>>>

Definition parse_text_bool (from : field_view) (to : bool) : error_code * bool :=
  if bool_decide (data from = str "t") then (None, true)
  else if bool_decide (data from = str "f") then (None, false)
  else (Some (client protocol_value_error), to).

Definition parse_binary_bool (from : field_view) (to : bool) : error_code * bool :=
  match data from with
  | [b] => (None, negb (b =? 0))
  | _ => (Some (client protocol_value_error), to)
  end.

(** The loop over pairs of digits; [to] is what has been read. *)
Fixpoint bytea_loop (sv : bytes) (to : bytes) : error_code * bytes :=
  match sv with
  | a :: b :: sv' =>
      match from_chars_hex [a; b] with
      | inr (byte, []) => bytea_loop sv' (to ++ [byte])
      | _ => (Some (client protocol_value_error), to)
      end
  | _ => (None, to)
  end.

Definition parse_text_bytea (from : field_view) (to : bytes) : error_code * bytes :=
  match data from with
  | a :: b :: sv =>
      if negb (a =? 92) || negb (b =? ch "x") then (Some (client protocol_value_error), to)
      else if (length sv mod 2 =? 0)%nat then bytea_loop sv [] else (Some (client protocol_value_error), to)
  | _ => (Some (client protocol_value_error), to)
  end.

Definition parse_binary_bytea (from : field_view) (to : bytes) : error_code * bytes := (None, data from).

(** A [char] is its code, from 0 to 255. *)
Definition parse_text_char (from : field_view) (to : Z) : error_code * Z :=
  match data from with
  | [c] => (None, c)
  | _ => (Some (client protocol_value_error), to)
  end.

Definition parse_binary_char (from : field_view) (to : Z) : error_code * Z :=
  if (length (data from) =? 1)%nat then (None, be_decode (data from)) else (Some (client protocol_value_error), to).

<<<

DESCRIPTION OF THE TASK
For this exercise, give the entries above again with no difference at all.

YOUR RESPONSE
Definition parse_text_bool (from : field_view) (to : bool) : error_code * bool :=
  if bool_decide (data from = str "t") then (None, true)
  else if bool_decide (data from = str "f") then (None, false)
  else (Some (client protocol_value_error), to).

Definition parse_binary_bool (from : field_view) (to : bool) : error_code * bool :=
  match data from with
  | [b] => (None, negb (b =? 0))
  | _ => (Some (client protocol_value_error), to)
  end.

(** The loop over pairs of digits; [to] is what has been read. *)
Fixpoint bytea_loop (sv : bytes) (to : bytes) : error_code * bytes :=
  match sv with
  | a :: b :: sv' =>
      match from_chars_hex [a; b] with
      | inr (byte, []) => bytea_loop sv' (to ++ [byte])
      | _ => (Some (client protocol_value_error), to)
      end
  | _ => (None, to)
  end.

Definition parse_text_bytea (from : field_view) (to : bytes) : error_code * bytes :=
  match data from with
  | a :: b :: sv =>
      if negb (a =? 92) || negb (b =? ch "x") then (Some (client protocol_value_error), to)
      else if (length sv mod 2 =? 0)%nat then bytea_loop sv [] else (Some (client protocol_value_error), to)
  | _ => (Some (client protocol_value_error), to)
  end.

Definition parse_binary_bytea (from : field_view) (to : bytes) : error_code * bytes := (None, data from).

(** A [char] is its code, from 0 to 255. *)
Definition parse_text_char (from : field_view) (to : Z) : error_code * Z :=
  match data from with
  | [c] => (None, c)
  | _ => (Some (client protocol_value_error), to)
  end.

Definition parse_binary_char (from : field_view) (to : Z) : error_code * Z :=
  if (length (data from) =? 1)%nat then (None, be_decode (data from)) else (Some (client protocol_value_error), to).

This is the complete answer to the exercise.